Dedicated equipment space — the volume above the panel

This is the rule people confuse with working space, and it is different. NEC 110.26(E) reserves the space above the panel — a footprint equal to the width and depth of the equipment, running from the floor up to 6 ft above the panel, or to the structural ceiling if that is lower. Nothing foreign is allowed in that zone:

  • No plumbing, drains, or gas piping
  • No HVAC ducts
  • No leak-protection systems or other equipment unrelated to the electrical installation

Working space (in front) is about a person being able to stand and work. Dedicated space (above) is about keeping a leaking pipe or a duct off the top of the panel. Inspectors check both, and a condensate line or sprinkler pipe run across the top of a panel is an easy catch.

The circuit directory

NEC 408.4(A) requires every circuit to be legibly identified as to its clear, evident, and specific purpose, on a directory located on the face or inside of the panel door — and spare positions with unused breakers have to be labeled as spares, too. "Lights," "plugs," and blanks don't pass. It is the cheapest thing on this list to fix and the easiest to forget, and it will hold your final.

What the inspector actually checks

At rough-in and again at final, this is the walk:

  • Tape the depth — a clear 36 in in front, with the door open and whatever ends up opposite the panel accounted for.
  • Swing the door (and any adjacent door) a full 90° — does it hit the water heater, a shelf, the opposite wall?
  • Look up — anything crossing the 6 ft dedicated space above.
  • Is the space being used for storage? A panel behind stacked boxes isn't "readily accessible."
  • Directory filled in and legible; breakers match the legend.
  • Highest handle within 6 ft 7 in of the floor.

Common red-tag reasons

A door that can't open 90°. A panel tucked behind a swinging door or into a corner where the deadfront can't fully open fails the width rule.
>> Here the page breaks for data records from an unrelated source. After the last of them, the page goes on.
(* ===== verification/QmiReq.v ===== *)
(** * QMI requests of the connection manager: [QMIThread.c]

    The static variables of the file are a record; the modem and the transport
    behind [QmiThreadSendQMITimeout] are a parameter: the error returned and the
    response, if any, for each request.  A request runs in a state monad that
    fails ([None]) when the code reads or writes outside an object; allocations
    succeed.  Requests are logged in the order they are sent. *)

From S2P Require Import Prelude CLib QmiMsg.

(** ** State and monad *)

Record qst := Qst {
  v4_handle : Z; v6_handle : Z; s_is_cdma : bool; s_9x07 : bool; TransactionId : Z;
  g_pdn_conflict : Z; qmap_version : Z; q_sent : list bytes }.

Definition set_v4_handle (s : qst) (x : Z) : qst :=
  Qst x (v6_handle s) (s_is_cdma s) (s_9x07 s) (TransactionId s) (g_pdn_conflict s) (qmap_version s) (q_sent s).
Definition set_v6_handle (s : qst) (x : Z) : qst :=
  Qst (v4_handle s) x (s_is_cdma s) (s_9x07 s) (TransactionId s) (g_pdn_conflict s) (qmap_version s) (q_sent s).
Definition set_9x07 (s : qst) (x : bool) : qst :=
  Qst (v4_handle s) (v6_handle s) (s_is_cdma s) x (TransactionId s) (g_pdn_conflict s) (qmap_version s) (q_sent s).
Definition set_tid (s : qst) (x : Z) : qst :=
  Qst (v4_handle s) (v6_handle s) (s_is_cdma s) (s_9x07 s) x (g_pdn_conflict s) (qmap_version s) (q_sent s).
Definition set_conflict (s : qst) (x : Z) : qst :=
  Qst (v4_handle s) (v6_handle s) (s_is_cdma s) (s_9x07 s) (TransactionId s) x (qmap_version s) (q_sent s).
Definition set_version (s : qst) (x : Z) : qst :=
  Qst (v4_handle s) (v6_handle s) (s_is_cdma s) (s_9x07 s) (TransactionId s) (g_pdn_conflict s) x (q_sent s).
Definition add_sent (s : qst) (r : bytes) : qst :=
  Qst (v4_handle s) (v6_handle s) (s_is_cdma s) (s_9x07 s) (TransactionId s) (g_pdn_conflict s) (qmap_version s)
    (q_sent s ++ [r]).

(** What the modem answers to the requests sent so far and the new one. *)
Abbreviation modem := (list bytes -> bytes -> Z * option bytes).

Abbreviation act := (st qst).

Definition crash {A} : act A := fun _ => None.
Abbreviation gets := st_gets.
Abbreviation modify := st_modify.
(** A load that must lie inside the message. *)
Abbreviation load := st_load.

(** ** Sending and checking *)

(** [ComposeQMUXMsg] with the next transaction number. *)
Definition compose (QMIType Type_ : Z) (custom : option builder) : act bytes :=
  modify (fun s => set_tid s (GetQMUXTransactionId (TransactionId s)));;
  tid ← gets TransactionId;
  load (ComposeQMUXMsg tid QMIType Type_ custom).

(** [QmiThreadSendQMI]: [err] and [pResponse]. *)
Definition send (md : modem) (r : bytes) : act (Z * option bytes) :=
  fun s => Some (md (q_sent s) r, add_sent s r).

(** [QMUXResult] and [QMUXError] behind the message header. *)
Definition rsp_result (m : bytes) : act (Z * Z) :=
  r ← load (rd16 m (off_hdr + 7)); e ← load (rd16 m (off_hdr + 9)); mret (r, e).

Definition rsp_failed (x : Z * Z) : bool := negb (fst x =? 0) || negb (snd x =? 0).

(** A request and [qmi_rsp_check_and_return]: the value the caller returns at
    once, or the response. *)
Definition request (md : modem) (QMIType Type_ : Z) (custom : option builder) : act (Z + bytes) :=
  r ← compose QMIType Type_ custom;
  '(err, rsp) ← send md r;
  match rsp with
  | None => mret (inl err)
  | Some m =>
      if err <? 0 then mret (inl err)
      else x ← rsp_result m; mret (if rsp_failed x then inl (snd x) else inr m)
  end.

(** [GetTLV(&pResponse->MUXMsg.QMUXMsgHdr, t)]: the offset in the message. *)
Definition tlv (m : bytes) (t : Z) : act (option Z) :=
  match GetTLV (zdrop off_hdr m) t with
  | Found off => mret (Some (off_hdr + off))
  | NotFound => mret None
  | Overread | TlvNoFuel => crash
  end.

Definition wds_type (curIpFamily : Z) : Z :=
  if curIpFamily =? IpFamilyV4 then QMUX_TYPE_WDS else QMUX_TYPE_WDS_IPV6.

(** ** Data calls *)

Definition handle_of (curIpFamily : Z) (s : qst) : Z :=
  if curIpFamily =? IpFamilyV4 then v4_handle s else v6_handle s.
Definition set_handle (curIpFamily h : Z) (s : qst) : qst :=
  if curIpFamily =? IpFamilyV4 then set_v4_handle s h else set_v6_handle s h.

Definition QWDS_PKT_DATA_DISCONNECTED : Z := 0x01.
Definition QWDS_PKT_DATA_CONNECTED : Z := 0x02.

(** The return value and the connection status stored. *)
Definition requestQueryDataCall (md : modem) (status curIpFamily : Z) : act (Z * Z) :=
  rsp ← request md (wds_type curIpFamily) QMIWDS_GET_PKT_SRVC_STATUS_REQ None;
  match rsp with
  | inl err => mret (err, status)
  | inr m =>
      p ← tlv m 0x01;
      status ← match p with
               | None => mret QWDS_PKT_DATA_DISCONNECTED
               | Some p =>
                   st ← load (zget m (p + 3));
                   len ← load (rd16 m (p + 1));
                   if len =? 2 then
                     reconf ← load (zget m (p + 4));
                     mret (if reconf =? 0x01 then QWDS_PKT_DATA_DISCONNECTED else st)
                   else mret st
               end;
      (if status =? QWDS_PKT_DATA_DISCONNECTED then modify (set_handle curIpFamily 0) else mret tt);;
      mret (0, status)
  end.

Definition set_family (p : profile) (f : Z) : profile :=
  Profile (p_apn p) (p_user p) (p_pd p) (p_auth p) (p_iptype p) (p_pdp p) (p_profile_index p) f
    (p_idProduct p) (p_bring_up_by_apn_name p) (p_bring_up_by_apn_type p) (p_apn_type p).

(** The reasons after which the caller has to detach: the network already has
    the PDN, or the modem throttles. *)
Definition conflict_reason (type verbose : Z) : bool :=
  ((type =? 6) && (verbose =? 55)) || ((type =? 2) && ((verbose =? 209) || (verbose =? 211))).

(** The handle is read behind the result field, wherever the modem put it. *)
Definition requestSetupDataCall (md : modem) (p : profile) (curIpFamily : Z) : act (Z * profile) :=
  let p := set_family p curIpFamily in
  modify (fun s => set_conflict s 0);;
  cdma ← gets s_is_cdma;
  r ← compose (wds_type curIpFamily) QMIWDS_START_NETWORK_INTERFACE_REQ (Some (WdsStartNwInterfaceReq cdma p));
  '(err, rsp) ← send md r;
  match rsp with
  | None => mret (err, p)
  | Some m =>
      if err <? 0 then mret (err, p)
      else
        x ← rsp_result m;
        if rsp_failed x then
          t ← tlv m 0x10;
          (match t with Some t => load (rd16 m (t + 3));; mret tt | None => mret tt end);;
          t ← tlv m 0x11;
          (match t with
           | Some t =>
               type ← load (rd16 m (t + 3));
               verbose ← load (rd16 m (t + 5));
               if conflict_reason type verbose then modify (fun s => set_conflict s verbose) else mret tt
           | None => mret tt
           end);;
          mret (snd x, p)
        else
          h ← load (rd32 m (off_hdr + 14));
          modify (set_handle curIpFamily h);;
          mret (0, p)
  end.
Panel in a clothes closet or bathroom. Still one of the most common corrections on older-home remodels.

The water heater or furnace in the working space. Utility closets get tight; the appliance intruding on the 36 in is a depth failure even if the panel itself is fine.

Storage or finish built over the panel. A soffit, cabinet, or shelf intruding on the dedicated space above.

Blank or vague directory. Cheap to fix, easy to forget, and it will hold your final.

Verify your edition. These figures are the residential (0–150 V to ground) case and are unchanged across the 2017, 2020, and 2023 NEC — but the exact edition your jurisdiction has adopted, plus any local amendments, always governs. Confirm both before you frame the wall. Clearance is separate from capacity: size the service itself with the panel load calculator (NEC 220), then make sure the box has room to live where you put it.